Vient ensuite à sa rencontre un personnage très curieux et que l’on  retrouvera à une autre époque. Il s’agit de Nick Greene, sorte de critique littéraire ridicule et infatué de lui-même grâce auquel Virginia nous plongeons dans la période littéraire des Elisabéthains avec Shakespeare, Ben Jonson, Marlowe, Greene et Fletcher. Et Greene de critiquer avec sévérité et condescendance : « L’âge d’or de la littérature est fini ; l’âge d’or de la littérature c’était l’âge grec. Les Elisabéthains étaient inférieurs aux Grecs à tout point de vue » énonce-t-il p.613

Orlando rencontre ensuite l’archiduchesse Harriet Griselda de Finster Aarhorn et Scand op Boom et leur relation plutôt fuyante donne lieu à des scènes humoristiques. Plus loin dans le roman, ladite archiduchesse deviendra l’archiduc Harry, confortant ainsi le thème central du livre, l’androgynie et la bissexualité.
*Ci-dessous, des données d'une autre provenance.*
(* ===== verification/WorkerTests.v ===== *)
(** * The workers' own tests

    Unit tests of [cqrs-runtime/src/runtime/worker.rs], [worker_pool.rs],
    [supervisor.rs] and [preparation.rs] that run workers, evaluated on the model
    as in [RuntimeTests]: a worker meets the turns the test arranges, and a
    supervisor the events. *)

From S2P Require Import Prelude DomainValues FloatTime Binary64 TaskData Database EventRepository.
From S2P Require Import CommandRetry TaskQueue TaskHandling TaskExecutor RuntimeConfig Supervisor WorkerPool.
From S2P Require Import Diagnostics Runtime RuntimeTests TaskTests.
From S2P Require Worker.
#[local] Open Scope Z_scope.
#[local] Existing Instance binary64.
#[local] Existing Instance ex_parsers.
#[local] Existing Instance DiagnosticsExample.printers.

Definition same (q : Queue) : Queue := q.
Definition T0 : Instant.t := now_ queue_default.
Definition in_time : exec_env Queue := ExecutorTests.env false T0 Answered.

(** ** [runtime/worker.rs] *)

Module RunTests.
Import Worker.

Definition run (index : Z) (adapter : TaskAdapter Queue) (turns : list (turn Queue)) (timeout_secs : Z) :
    option (worker_run Queue) :=
  match dispatcher adapter with
  | Ok d => Some (run_task_worker index d (default_executor (ExecutorTests.executor 6))
                    (Duration.from_secs timeout_secs) turns queue_default)
  | Err _ => None
  end.

Definition returned (r : worker_run Queue) (index : Z) : bool :=
  match wr_end r with ReturnedIndex i => i =? index | _ => false end.

Definition a_closed_channel_drains_its_ready_delivery_and_then_stops_the_worker : bool :=
  match run 7 (adapter) [Received same (claimed 1 T0) false in_time; ChannelClosed same] 1 with
  | Some r => returned r 7 &&
      match outcomes (wr_world r) with [(id, Completed)] => (id =? 1)%N | _ => false end
  | None => false
  end.

(** The notification of the dequeued delivery cancels the token. *)
Definition cancellation_after_dequeue_prevents_handler_execution_and_settlement : bool :=
  match run 3 counting_adapter [Received same (claimed 1 T0) true in_time] 1 with
  | Some r => returned r 3 && (wr_notified r =? 1)%nat &&
      (length (wr_left r) =? 1)%nat && (calls (wr_world r) =? 0) && (length (outcomes (wr_world r)) =? 0)%nat
  | None => false
  end.

Definition idle_worker_cancels_pending_receive_while_sender_is_open : bool :=
  match run 0 (adapter) [] 30, run 0 (adapter) [StopSeen same] 30 with
  | Some waiting, Some stopped =>
    match wr_end waiting with StillRunning => true | _ => false end && returned stopped 0 &&
    (length (wr_left stopped) =? 0)%nat && (length (outcomes (wr_world stopped)) =? 0)%nat
  | _, _ => false
  end.
End RunTests.

(** ** [runtime/worker_pool.rs] and [runtime/supervisor.rs] *)

Module PoolTests.
Fixpoint run_steps (evs : list (sup_event Queue)) (s : supervisor Queue) : option (supervisor Queue) :=
  match evs with
  | [] => Some s
  | ev :: evs => match run_step 1 [dummy_format] s ev with SNext s => run_steps evs s | _ => None end
  end.

(** The executor never answers: the drain ends by its timer, and not before. *)
Definition drain_aborts_and_joins_an_executor_that_ignores_execution_budgets : bool :=
  match try_new [adapter] with
  | Ok d =>
    let pool := spawn worker_pool_new 4%N 0 d in
    match run_steps [WorkerPool.Received 4%N; StopRequested; BreakTaken]
            (mk_supervisor pool [claimed 1 T0] false false false Selecting false) with
    | Some s =>
      match run_steps [AllJoined] s, run_steps [Joined 4%N] s, run_steps [DrainTimedOut] s with
      | None, None, Some ended => bool_decide (dom (wp_workers (s_pool ended)) = ∅)
      | _, _, _ => false
      end
    | None => false
    end &&
    (drain_timeout {| storage_timeout := Duration.from_millis 10 |} (Duration.from_millis 20)
     =? Duration.from_millis 30)
  | Err _ => false
  end.

Definition worker_config (c q : Z) (poll : Duration.t) : result TaskWorkerPoolConfigError TaskWorkerPoolConfig :=
  worker_config_new c q poll (Duration.from_secs 30) (Duration.from_secs 120).

Definition startup_diagnostics_report_effective_worker_limits_and_owner : bool :=
  let owner := uuid_display 5 in
  unwrapped (worker_config 2 3 (Duration.from_secs 3600)) (fun config =>
    unwrapped (run_startup (fun _ => try_new [adapter]) config (ExecutorTests.executor 6) false)
      (fun dispatchers =>
        match dispatchers with
        | Some ds =>
          match run_prepared (ExecutorTests.executor 6) config ds owner [1%N; 2%N] false with
          | Some (Running _ _ log) =>
            bool_decide (lr_message log = §"task runtime started") &&
            DiagnosticsTests.has_field [log] (§"concurrency") (§"2") &&
            DiagnosticsTests.has_field [log] (§"queue_capacity") (§"3") &&
            DiagnosticsTests.has_field [log] (§"lease_seconds") (§"120") &&
            DiagnosticsTests.has_field [log] (§"owner") owner
          | _ => false
          end
        | None => false
        end)).
End PoolTests.

(** ** [runtime/preparation.rs] *)

Module PreparedTests.
Definition cancelled_prepared_run_releases_handlers_without_spawn_or_storage : bool :=
  unwrapped (PreparationTests.config 2) (fun config =>
    unwrapped (prepare (fun _ => PreparationTests.idle [dummy_format]) config) (fun prepared =>
      (length (tr_dispatchers prepared) =? 2)%nat &&
      match runtime_run prepared [] [] true with Some AlreadyCancelled => true | _ => false end)).
End PreparedTests.

Theorem worker_tests_pass :
  forallb id
    [RunTests.a_closed_channel_drains_its_ready_delivery_and_then_stops_the_worker;
     RunTests.cancellation_after_dequeue_prevents_handler_execution_and_settlement;
     RunTests.idle_worker_cancels_pending_receive_while_sender_is_open;
     PoolTests.drain_aborts_and_joins_an_executor_that_ignores_execution_budgets;
     PoolTests.startup_diagnostics_report_effective_worker_limits_and_owner;
     PreparedTests.cancelled_prepared_run_releases_handlers_without_spawn_or_storage] = true.
Proof. vm_compute. reflexivity. Qed.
Orlando cherche à fuir cette archiduchesse qui envahit sa vie et il demande au roi Charles II de l’envoyer à Constantinople comme ambassadeur extraordinaire.




·       Chapitre 3 : Constantinople et la transformation

Ambassade mouvementée, toute en magnificence et en fêtes.

L’auteur décrit le charme d’Orlando : «C’est un mystérieux pouvoir où entrent la beauté, la naissance et un don plus rare : appelons ça le charme sans chercher plus loin. « Un million de chandelles » comme l’avait dit Sasha, brûlaient en lui et sans qu’il dût se préoccuper d’en allumer une seule… Il devint le dieu de bien des femmes et de quelques hommes. »

Le mariage illégitime, mais attesté par un écrit avec la danseuse bohémienne Rosita Lolita suivi d’une insurrection locale contemporaine d’une longue phase de sommeil, de léthargie, déclenchée lors de la supposée et incertaine nuit de noces, débouche sur la métamorphose d’Orlando en femme.

« Et, là-dessus Orlando s’éveille.

Il s’étire, il se lève. Il apparaît totalement nu à no yeux et, tandis que les trompettes clament « la Vérité ! la Vérité ! », force nous est de l’avouer, il est devenu femme. »

Orlando, femme, part avec les Bohémiens et vit avec eux.

Elle éprouve à nouveau le besoin d’écrire. L’incompatibilité entre les deux cultures, britannique et bohémienne fait qu’Orlando quitte ceux-ci.


Chapitre 4 : retour au pays

Orlando-femme retourne alors en Angleterre au moment où s'éveille le XVIIIème siècle.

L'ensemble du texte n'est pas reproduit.